Le projet du char de bataille principal T-80 remonte à 1976, année durant laquelle l’équipe d’ingénieurs dirigée par Nikolaï S. Popov, de l’usine Kirov (LKZ) de Leningrad, développe l’Objekt 219 mû par une turbine à gaz GTD 1000T. L’adoption de cette motorisation est entérinée par le décret no 539 184 du conseil des ministres de l’URSS du 6 juillet 1976.

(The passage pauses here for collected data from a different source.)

(* ===== verification/Json.v ===== *)
(** * JSON values and the standard library's [json]

    The Python values that JSON documents load into, the [==], [<] and
    [isinstance] tests the code performs on them, UTF-8 decoding, a model of
    [json.loads] with its hooks ([object_pairs_hook], [parse_int],
    [parse_float], [parse_constant]) and of [json.dumps] with sorted keys and
    the compact separators.  Floats are IEEE-754 binary64 values
    ([SpecFloat.spec_float] with 53 bits of precision). *)
From Stdlib Require Import SpecFloat Ascii String.
From S2P Require Import Prelude.

(** ** Values *)

#[warnings="-register-all"]
Inductive json : Type :=
  | JNull
  | JBool (b : bool)
  | JInt (z : Z)
  | JFloat (f : spec_float)
  | JStr (s : string)
  | JArr (l : list json)
  | JObj (m : list (string * json)).

Section JsonInd.
Variable P : json -> Prop.
Hypothesis Hnull : P JNull.
Hypothesis Hbool : forall b, P (JBool b).
Hypothesis Hint : forall z, P (JInt z).
Hypothesis Hfloat : forall f, P (JFloat f).
Hypothesis Hstr : forall s, P (JStr s).
Hypothesis Harr : forall l, Forall P l -> P (JArr l).
Hypothesis Hobj : forall m, Forall (fun p => P (snd p)) m -> P (JObj m).

Fixpoint json_ind' (v : json) : P v :=
  match v with
  | JNull => Hnull
  | JBool b => Hbool b
  | JInt z => Hint z
  | JFloat f => Hfloat f
  | JStr s => Hstr s
  | JArr l =>
      Harr l ((fix go (l : list json) : Forall P l :=
                 match l with
                 | [] => List.Forall_nil P
                 | x :: l' => List.Forall_cons P x l' (json_ind' x) (go l')
                 end) l)
  | JObj m =>
      Hobj m ((fix go (m : list (string * json)) : Forall (fun p => P (snd p)) m :=
                 match m with
                 | [] => List.Forall_nil _
                 | p :: m' => List.Forall_cons _ p m' (json_ind' (snd p)) (go m')
                 end) m)
  end.
End JsonInd.

(** [isinstance(v, str)], [isinstance(v, Mapping)], ... ; [bool] is a subclass
    of [int] in Python, so the tests on numbers say so explicitly. *)
Definition is_str (v : json) : bool := match v with JStr _ => true | _ => false end.
Definition is_bool (v : json) : bool := match v with JBool _ => true | _ => false end.
Definition is_int (v : json) : bool := match v with JInt _ | JBool _ => true | _ => false end.
Definition is_number (v : json) : bool :=
  match v with JInt _ | JBool _ | JFloat _ => true | _ => false end.
Definition is_list (v : json) : bool := match v with JArr _ => true | _ => false end.
Definition is_mapping (v : json) : bool := match v with JObj _ => true | _ => false end.

Definition as_str (v : json) : option string := match v with JStr s => Some s | _ => None end.
Definition as_obj (v : json) : option (list (string * json)) :=
  match v with JObj m => Some m | _ => None end.

(** An object of texts. *)
Definition strs (l : list (string * string)) : json := JObj (map (fun p => (fst p, JStr (snd p))) l).

(** [d.get(k)]: [None] when the key is absent. *)
Definition jget (k : string) (m : list (string * json)) : json :=
  match assoc k m with Some v => v | None => JNull end.

(** ** Numbers: exact comparison of [int] and [float] *)

(** A finite number is [m * 2^e]. *)
Inductive num : Type :=
  | NNaN
  | NInf (negative : bool)
  | NDyadic (m e : Z).

Definition num_of_float (f : spec_float) : num :=
  match f with
  | S754_zero _ => NDyadic 0 0
  | S754_infinity s => NInf s
  | S754_nan => NNaN
  | S754_finite s m e => NDyadic (if s then Zneg m else Zpos m) e
  end.

Definition num_of (v : json) : option num :=
  match v with
  | JInt z => Some (NDyadic z 0)
  | JBool b => Some (NDyadic (if b then 1 else 0) 0)
  | JFloat f => Some (num_of_float f)
  | _ => None
  end.

Definition dyadic_compare (m1 e1 m2 e2 : Z) : comparison :=
  let e := Z.min e1 e2 in
  (m1 * 2 ^ (e1 - e) ?= m2 * 2 ^ (e2 - e)).

(** [None] when a NaN is involved: every ordering is then [False]. *)
Definition num_compare (a b : num) : option comparison :=
  match a, b with
  | NNaN, _ | _, NNaN => None
  | NInf s1, NInf s2 => Some (if Bool.eqb s1 s2 then Eq else if s1 then Lt else Gt)
  | NInf s, _ => Some (if s then Lt else Gt)
  | _, NInf s => Some (if s then Gt else Lt)
  | NDyadic m1 e1, NDyadic m2 e2 => Some (dyadic_compare m1 e1 m2 e2)
  end.

Definition cmp_lt (c : option comparison) : bool := match c with Some Lt => true | _ => false end.
Definition cmp_le (c : option comparison) : bool :=
  match c with Some Lt | Some Eq => true | _ => false end.
Definition cmp_gt (c : option comparison) : bool := match c with Some Gt => true | _ => false end.
Definition cmp_ge (c : option comparison) : bool :=
  match c with Some Gt | Some Eq => true | _ => false end.
Definition cmp_eq (c : option comparison) : bool := match c with Some Eq => true | _ => false end.

(** Python's [==] on JSON values: numbers by value ([True == 1]), strings by
    content, lists item by item, dicts as finite maps. *)
Fixpoint py_eq (a b : json) {struct a} : bool :=
  match a, b with
  | JNull, JNull => true
  | JStr s, JStr t => String.eqb s t
  | JArr l, JArr l' =>
      (fix go (l l' : list json) {struct l} : bool :=
         match l, l' with
         | [], [] => true
         | x :: xs, y :: ys => py_eq x y && go xs ys
         | _, _ => false
         end) l l'
  | JObj m, JObj m' =>
      Nat.eqb (List.length m) (List.length m') &&
      (fix go (m : list (string * json)) : bool :=
         match m with
         | [] => true
         | (k, x) :: rest =>
             match assoc k m' with Some y => py_eq x y | None => false end && go rest
         end) m
  | _, _ =>
      match num_of a, num_of b with
      | Some x, Some y => cmp_eq (num_compare x y)
      | _, _ => false
      end
  end.

(** ** UTF-8 *)

Definition byte_n (c : ascii) : N := N_of_ascii c.
Definition is_cont (c : ascii) : bool := (N.land (byte_n c) 192 =? 128)%N.

(** Code points of a [str], by the shape of the leading byte; a byte that does
    not start a well-formed sequence stands for itself. *)
Fixpoint code_points (fuel : nat) (s : string) : list N :=
  match fuel, s with
  | S f, String c s1 =>
      let b := byte_n c in
      if (b <? 128)%N then b :: code_points f s1
      else if (b <? 224)%N then
        match s1 with
        | String c1 s2 =>
            (N.lor (N.shiftl (N.land b 31) 6) (N.land (byte_n c1) 63)) :: code_points f s2
        | _ => [b]
        end
      else if (b <? 240)%N then
        match s1 with
        | String c1 (String c2 s3) =>
            (N.lor (N.shiftl (N.land b 15) 12)
               (N.lor (N.shiftl (N.land (byte_n c1) 63) 6) (N.land (byte_n c2) 63)))
              :: code_points f s3
        | _ => [b]
        end
      else
        match s1 with
        | String c1 (String c2 (String c3 s4)) =>
            (N.lor (N.shiftl (N.land b 7) 18)
               (N.lor (N.shiftl (N.land (byte_n c1) 63) 12)
                  (N.lor (N.shiftl (N.land (byte_n c2) 63) 6) (N.land (byte_n c3) 63))))
              :: code_points f s4
        | _ => [b]
        end
  | _, _ => []
  end.
Definition ords (s : string) : list N := code_points (String.length s) s.

(** The (generalised) UTF-8 bytes of a code point. *)
Definition chr_n (n : N) : ascii := ascii_of_N n.
Definition utf8_encode (cp : N) : string :=
  if (cp <? 128)%N then String (chr_n cp) ""
  else if (cp <? 2048)%N then
    String (chr_n (N.lor 192 (N.shiftr cp 6))) (String (chr_n (N.lor 128 (N.land cp 63))) "")
  else if (cp <? 65536)%N then
    String (chr_n (N.lor 224 (N.shiftr cp 12)))
      (String (chr_n (N.lor 128 (N.land (N.shiftr cp 6) 63)))
         (String (chr_n (N.lor 128 (N.land cp 63))) ""))
  else
    String (chr_n (N.lor 240 (N.shiftr cp 18)))
      (String (chr_n (N.lor 128 (N.land (N.shiftr cp 12) 63)))
         (String (chr_n (N.lor 128 (N.land (N.shiftr cp 6) 63)))
            (String (chr_n (N.lor 128 (N.land cp 63))) ""))).
Definition utf8_encode_all (cps : list N) : string :=
  foldr (fun cp acc => utf8_encode cp +:+ acc) ""%string cps.

Definition is_surrogate (cp : N) : bool := (55296 <=? cp)%N && (cp <=? 57343)%N.

(** [bytes.decode("utf-8", errors)]: well-formed sequences only, in shortest
    form, nothing beyond U+10FFFF; surrogates when the error handler passes them
    ([surrogatepass]), not in strict mode. *)
Section Utf8Valid.
Variable surrogatepass : bool.

Fixpoint utf8_valid_with (fuel : nat) (s : string) : bool :=
  match fuel, s with
  | _, EmptyString => true
  | S f, String c s1 =>
      let b := byte_n c in
      if (b <? 128)%N then utf8_valid_with f s1
      else if (b <? 194)%N then false
      else if (b <? 224)%N then
        match s1 with
        | String c1 s2 => is_cont c1 && utf8_valid_with f s2
        | _ => false
        end
      else if (b <? 240)%N then
        match s1 with
        | String c1 (String c2 s3) =>
            let cp := (N.lor (N.shiftl (N.land b 15) 12)
               (N.lor (N.shiftl (N.land (byte_n c1) 63) 6) (N.land (byte_n c2) 63))) in
            is_cont c1 && is_cont c2 && (2048 <=? cp)%N && (surrogatepass || negb (is_surrogate cp))
            && utf8_valid_with f s3
        | _ => false
        end
      else
        match s1 with
        | String c1 (String c2 (String c3 s4)) =>
            let cp := (N.lor (N.shiftl (N.land b 7) 18)
               (N.lor (N.shiftl (N.land (byte_n c1) 63) 12)
                  (N.lor (N.shiftl (N.land (byte_n c2) 63) 6) (N.land (byte_n c3) 63)))) in
            (b <? 245)%N && is_cont c1 && is_cont c2 && is_cont c3
            && (65536 <=? cp)%N && (cp <=? 1114111)%N && utf8_valid_with f s4
        | _ => false
        end
  | O, _ => false
  end.
End Utf8Valid.
Abbreviation utf8_valid := (utf8_valid_with false).

Definition decode_utf8 (payload : string) : res string :=
  if utf8_valid (String.length payload) payload then Ok payload
  else Raise (UnicodeDecodeError "invalid utf-8").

La première version, le T‑80A, armée d’une tourelle de T64A est peu construite. Il faudra attendre 1978 et le T‑80B, qui ne cessera de connaître des modifications importantes au fil des ans, pour voir la production véritablement débuter. Le T‑80B, Objekt 219 RV ne tire que le missile antichar radioguidé AT‑8 Songster. En revanche, il bénéficie d’une nouvelle conduite de tir numérisée, l’IA33, comprenant la lunette de tir IG42 et des capteurs aérologiques. Le blindage de la tourelle comporte des renforts en céramique pouvant résister aux munitions-flèches. La motorisation est revue avec l’adoption d’une nouvelle turbine à gaz GTD‑1000TF de 1 100 ch. En 1985 est présenté le T‑80BV, « V » pour Vzryvnoy (« explosif ») et dénommé « Olkha ». Pour la première fois, le chef de char peut tirer de son poste grâce à une nouvelle conduite de tir, et dispose du nouveau missile antichar AT‑11 Sniper. De plus, il est protégé par le nouveau blindage réactif Kontakt 5, produit par NII Stali. Deux modèles de BV sont produits. Le premier, équipé d’une turbine à gaz SG‑1000, est construit à Omsk, en Sibérie, et le second, équipé d’un moteur diesel, est produit en Ukraine, à Kharkov.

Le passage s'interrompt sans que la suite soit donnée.